Nasza Loteria SR - pasek na kartach artykułów

Sebastian Berestek został nowym trenerem rugbistów Budowlanych Lublin

PUKUS
Budowlani Lublin
Budowlani Lublin Jakub Hereta/archiwum
Sebastian Berestek zastąpił na stanowisku Andrzeja Kozaka. - To nie jest tak, że opuszczam tonący okręt - mówi Kozak. - Zostaję w klubie, jestem w jego zarządzie i będę, o ile zajdzie taka konieczność, wspierać Sebastiana. Zrezygnowałem, ale to była wspólna decyzja, moja, drugiego trenera Piotra Chodunia, zawodników i zarządu. Nie ma co ukrywać, mieliśmy słabą jesień i trzeba było coś zmienić. Drużyna potrzebowała nowego impulsu.

34-letni Berestek jest czynnym zawodnikiem Budowlanych. Na boisku występuje jako filar młyna lub młynarz. - Jestem więcej niż w stu procentach przekonany, że Sebastian sobie poradzi. Może nie pracował jeszcze z seniorami, ale takiego doświadczenia, jakie ma on z pracy z młodzieżą, nie ma nikt w naszym klubie. Ponad dziewięćdziesiąt procent zawodników, to praktycznie jego wychowankowie - wyjawia Kozak. - To z pewnością zaprocentuje. Sebastian ma papiery na dobrego szkoleniowca.

Deja vu można napisać o sytuacji Budowlanych Lublin. Gdy kilkanaście lat temu na ławce trenerskiej Macieja Niedźwieckiego zastępował niedoświadczony Piotr Choduń, niewielu kibiców przyjęło tę decyzję ze zrozumieniem.

- A Piotrek, mając znacznie gorszy skład niż w pierwszej rundzie, dał sobie radę - mówi Kozak. - Wierzę, a nawet jestem święcie przekonany, że teraz będzie tak samo, a może i nawet lepiej.

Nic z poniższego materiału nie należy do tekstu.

Lemma parse_terminates_witness :
  parseCanonicalJson sample_source DEFAULT_JSON_LIMITS ≠ Err out_of_fuel ∧
  parse_value 1000 DEFAULT_JSON_LIMITS 0 (mkParser sample_source 0) =
  parse_value (parse_fuel sample_source) DEFAULT_JSON_LIMITS 0 (mkParser sample_source 0).
Proof.
  destruct (parse_terminates sample_source DEFAULT_JSON_LIMITS sample_source_units) as (H & Hv & _). split; [exact H|].
  apply (Hv 1000%nat). apply Nat.leb_le. vm_compute. reflexivity.
Defined.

Ten zespół ma olbrzymi potencjał, ale troszkę szczęścia mu się przyda.

I wiele wskazuje na to, że nowy trener będzie musiał sobie radzić bez jednego z filarów. Bardzo bliski przenosin do Pogoni Siedlce jest Wojciech Piotrowicz, który może dołączyć do swojego byłego kolegi Piotra Psuja. Dodajmy, że szkoleniowcem Pogoni jest były zawodnik Budowlanych Stanisław Więciorek.

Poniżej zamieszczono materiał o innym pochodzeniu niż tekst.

(* ===== verification/Membership.v ===== *)
(** * Revision-pinned authority: [packages/node-core/src/capability-membership.ts]

    [CapabilityMembershipResolver] answers a node's questions about authority
    from the snapshot of the capability log a transaction pins: who may write,
    validate and use a transport feed, which attestations admit a candidate, and
    which validators a watermark has to hear from.  The lookup of a snapshot by
    its digest and the recovery-controlled binding of feeds are options of the
    class and parameters here. *)

From Stdlib Require Import Strings.Byte.
From stdpp Require Import base list option numbers.
From S2P Require Import Prelude JsMap Bytes CapTypes Policy Reducer StoreTypes.

#[local] Open Scope Z_scope.

(** [Omit<CandidateAdmissionContext, 'validatorId' | 'validatorCapability'>] *)
Record AdmissionContext := mkAdmissionContext {
  ac_groupId : bytes;
  ac_membershipRevision : bytes;
  ac_validationPolicy : bytes;
  ac_writerId : bytes;
}.

Record CandidateAdmissionContext := mkCandidateContext {
  cc_context : AdmissionContext;
  cc_validatorId : bytes;
  cc_validatorCapability : bytes;
}.

Record ValidatorAuthorityContext := mkAuthorityContext {
  vac_groupId : bytes;
  vac_membershipRevision : bytes;
  vac_validatorId : bytes;
  vac_validatorCapability : bytes;
}.

Record TransportAuthorContext := mkTransportContext {
  tc_groupId : bytes;
  tc_membershipRevision : bytes;
  tc_role : CapabilityRole;
  tc_signingId : bytes;
  tc_transportAuthor : jsstring;
  tc_validatorCapability : option bytes;
}.

(** What a query throws: an error of the policy evaluation, or the access to a
    selected capability that is not indexed. *)
Inductive MembershipError := PolicyFailure (code : ErrorCode) | SelectionMissing.

Definition policy_result {A} (r : result ErrorCode A) : result MembershipError A :=
  match r with Ok a => Ok a | Err code => Err (PolicyFailure code) end.

Definition activeRole (capability : EffectiveCapability) (snapshot : CapabilitySnapshot) (role : CapabilityRole) : bool :=
  bool_decide (g_role (ec_grant capability) = role) && isCapabilityActive capability (cs_revision snapshot).

Definition evidence_for (capability : EffectiveCapability) (validatorId : bytes) : ValidatorEvidence :=
  mkEvidence (ec_id capability) validatorId (g_organization (ec_grant capability))
    (g_validatorClass (ec_grant capability)).

(** ** The minimal proofs of a policy *)

(** [results.some((proof) => proof.every((id) => selected.some(...)))] *)
Definition contains_proof (results : list (list bytes)) (selected : list EffectiveCapability) : bool :=
  existsb (λ proof, forallb (λ id, existsb (λ candidate,
    equalBytes (g_signingPublicKey (ec_grant candidate)) id) selected) proof) results.

(** [visit]: the subsets without the next validator before those with it. *)
Fixpoint visit (policy : ValidationPolicy) (validators selected : list EffectiveCapability)
    (results : list (list bytes)) : result ErrorCode (list (list bytes)) :=
  match validators with
  | [] =>
      let evidence := (λ c, evidence_for c (g_signingPublicKey (ec_grant c))) <$> selected in
      evaluation ← evaluateValidationPolicy policy evidence;
      if negb (pe_satisfied evaluation) then Ok results
      else if contains_proof results selected then Ok results
      else Ok (results ++ [(λ c, g_signingPublicKey (ec_grant c)) <$> selected])
  | capability :: validators' =>
      results' ← visit policy validators' selected results;
      visit policy validators' (selected ++ [capability]) results'
  end.

Definition minimalProofs (policy : ValidationPolicy) (validators : list EffectiveCapability) :
    result ErrorCode (list (list bytes)) := visit policy validators [] [].

Section resolver.
Context (snapshotForRevision : bytes → option CapabilitySnapshot) (maximumWatermarkValidators : Z)
  (transportAuthorForCapability : option (EffectiveCapability → CapabilitySnapshot → option jsstring)).

(** [#snapshot] *)
Definition pinned_snapshot (context : AdmissionContext) : option CapabilitySnapshot :=
  match snapshotForRevision (ac_membershipRevision context) with
  | Some snapshot =>
    if equalBytes (cs_groupId snapshot) (ac_groupId context) &&
    equalBytes (cs_revisionDigest snapshot) (ac_membershipRevision context)
    then Some snapshot else None
  | None => None
  end.

Definition canWrite (context : AdmissionContext) : bool :=
  match pinned_snapshot context with
  | None => false
  | Some snapshot =>
    existsb (λ capability, activeRole capability snapshot writer &&
      equalBytes (g_signingPublicKey (ec_grant capability)) (ac_writerId context))
    (map_values (cs_capabilities snapshot))
  end.

(** The test shared by [canValidate] and [canHeartbeat]. *)
Definition holds_validator (snapshot : CapabilitySnapshot) (validatorCapability validatorId : bytes) : bool :=
  match map_get (bytesToHex validatorCapability) (cs_capabilities snapshot) with
  | None => false
  | Some capability => activeRole capability snapshot validator &&
    equalBytes (g_signingPublicKey (ec_grant capability)) validatorId
  end.

Definition canValidate (context : CandidateAdmissionContext) : bool :=
  match pinned_snapshot (cc_context context) with
  | None => false
  | Some snapshot => holds_validator snapshot (cc_validatorCapability context) (cc_validatorId context)
  end.

Definition canHeartbeat (context : ValidatorAuthorityContext) : bool :=
  match pinned_snapshot (mkAdmissionContext (vac_groupId context) (vac_membershipRevision context) [] []) with
  | None => false
  | Some snapshot => holds_validator snapshot (vac_validatorCapability context) (vac_validatorId context)
  end.

Definition pinned_policy (context : AdmissionContext) : option ValidationPolicy :=
  snapshot ← pinned_snapshot context;
  effective ← map_get (bytesToHex (ac_validationPolicy context)) (cs_policies snapshot);
  Some (ep_policy effective).

Definition threshold (context : AdmissionContext) : Z :=
  match pinned_policy context with
  | None => MAX_SAFE_INTEGER
  | Some policy =>
    if MAX_SAFE_INTEGER <? vp_minimumValidators policy then MAX_SAFE_INTEGER else vp_minimumValidators policy
  end.

Definition policyVersion (context : AdmissionContext) : Z :=
  match pinned_policy context with None => -1 | Some policy => vp_version policy end.

Definition canUseTransportAuthor (context : TransportAuthorContext) : bool :=
  match pinned_snapshot (mkAdmissionContext (tc_groupId context) (tc_membershipRevision context) [] (tc_signingId context)) with
  | None => false
  | Some snapshot =>
    let capability :=
    if bool_decide (tc_role context = validator)
    then map_get (bytesToHex (default [] (tc_validatorCapability context))) (cs_capabilities snapshot)
    else snd <$> list_find (λ candidate, activeRole candidate snapshot writer &&
      equalBytes (g_signingPublicKey (ec_grant candidate)) (tc_signingId context) = true)
    (map_values (cs_capabilities snapshot)) in
    match capability with
    | None => false
    | Some capability =>
      if negb (activeRole capability snapshot (tc_role context)) ||
      negb (equalBytes (g_signingPublicKey (ec_grant capability)) (tc_signingId context)) then false
      else
      let authorized := match transportAuthorForCapability with
      | None => g_transportAuthor (ec_grant capability)
      | Some lookup => lookup capability snapshot
      end in
      bool_decide (authorized = Some (tc_transportAuthor context))
    end
  end.

(** ** Admission *)

(** The guard of the loop of [selectAdmission]. *)
Definition admits (snapshot : CapabilitySnapshot) (policy : ValidationPolicy) (attestation : StoredAttestation) :
  option EffectiveCapability :=
  match map_get (bytesToHex (sa_validatorCapability attestation)) (cs_capabilities snapshot) with
  | None => None
  | Some capability =>
    if negb (activeRole capability snapshot validator) ||
    negb (equalBytes (g_signingPublicKey (ec_grant capability)) (sa_validatorId attestation)) ||
    negb (equalBytes (sa_membershipRevision attestation) (cs_revisionDigest snapshot)) ||
    negb (sa_policyVersion attestation =? vp_version policy) ||
    (sa_authorTimestampMs attestation <=? sa_acceptedAboveMs attestation) ||
    (sa_authorTimestampMs attestation <=? default (-1) (g_minimumAuthorTimestampMs (ec_grant capability)))
    then None else Some capability
  end.

Definition index_admitted (snapshot : CapabilitySnapshot) (policy : ValidationPolicy)
  (indexed : jsmap jsstring (ValidatorEvidence * StoredAttestation)) (attestation : StoredAttestation) :
  jsmap jsstring (ValidatorEvidence * StoredAttestation) :=
  match admits snapshot policy attestation with
  | None => indexed
  | Some capability =>
    let key := bytesToHex (ec_id capability) in
    if map_has key indexed then indexed
    else map_set key (evidence_for capability (sa_validatorId attestation), attestation) indexed
  end.

Definition selectAdmission (context : AdmissionContext) (attestations : list StoredAttestation) :
  result MembershipError (list StoredAttestation) :=
  match pinned_snapshot context, pinned_policy context with
  | Some snapshot, Some policy =>
    let indexed := foldl (index_admitted snapshot policy) [] attestations in
    evaluation ← policy_result (evaluateValidationPolicy policy (fst <$> map_values indexed));
    if negb (pe_satisfied evaluation) then Ok []
    else mapR (λ evidence, match map_get (bytesToHex (ev_capabilityId evidence)) indexed with
      | Some item => Ok item.2
      | None => Err SelectionMissing
      end) (pe_selected evaluation)
  | _, _ => Ok []
  end.

(** ** Watermarks *)

Definition watermarkPolicy (core : CoreView) : result MembershipError (option WatermarkPolicy) :=
  let context := mkAdmissionContext (co_groupId core) (co_membershipRevision core) (co_validationPolicy core)
  (co_authorId core) in
  match pinned_snapshot context with
  | None => Ok None
  | Some snapshot =>
    match map_get (bytesToHex (co_validationPolicy core)) (cs_policies snapshot) with
    | None => Ok None
    | Some effective =>
      let validators := filter (λ capability, activeRole capability snapshot validator = true)
      (map_values (cs_capabilities snapshot)) in
      if maximumWatermarkValidators <? Z.of_nat (length validators) then Ok None
      else
      let policyId := bytesToHex (ep_id effective) in
      let policy := ep_policy effective in
      if (length (vp_classMinimums policy) =? 0)%nat && (length (vp_requiredOrganizations policy) =? 0)%nat
      then
      if negb (Z.abs (vp_minimumValidators policy) <=? MAX_SAFE_INTEGER) then Ok None
      else Ok (Some (threshold_policy policyId
          ((λ c, g_signingPublicKey (ec_grant c)) <$> validators) (vp_minimumValidators policy)))
      else
      proofs ← policy_result (minimalProofs policy validators);
      Ok (if (length proofs =? 0)%nat then None else Some (proof_alternatives policyId proofs))
    end
  end.
End resolver.

(** The default of the option [maximumWatermarkValidators]. *)
Definition DEFAULT_MAXIMUM_WATERMARK_VALIDATORS : Z := 20.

- Wiadomo, że na play-off mamy małe szanse, ale piąte miejsce jest w naszym zasięgu - wyjawia Kozak. - Myślę, że utrzymanie to jest za mały cel. Śmiało można powalczyć o coś więcej.

- Skupmy się na realizacji zadania, a celem minimum jest pozostanie w krajowej elicie - wyjawia nowy trener zespołu z Krasińskiego. - Jeżeli zrobimy coś ponad normę to super.

Berestek wie, że czeka go trudne zadanie, ale jest dobrej myśli. - To dla mnie duże wy-zwanie, ale znam tych chłopaków i razem możemy wiele zrobić - mówi Berestek. - Musiałem tę decyzję przemyśleć, ponieważ w klubie jestem zaangażowany również w pracę z młodzieżą. Jednak postanowiłem, że skorzystam z szansy - dodaje.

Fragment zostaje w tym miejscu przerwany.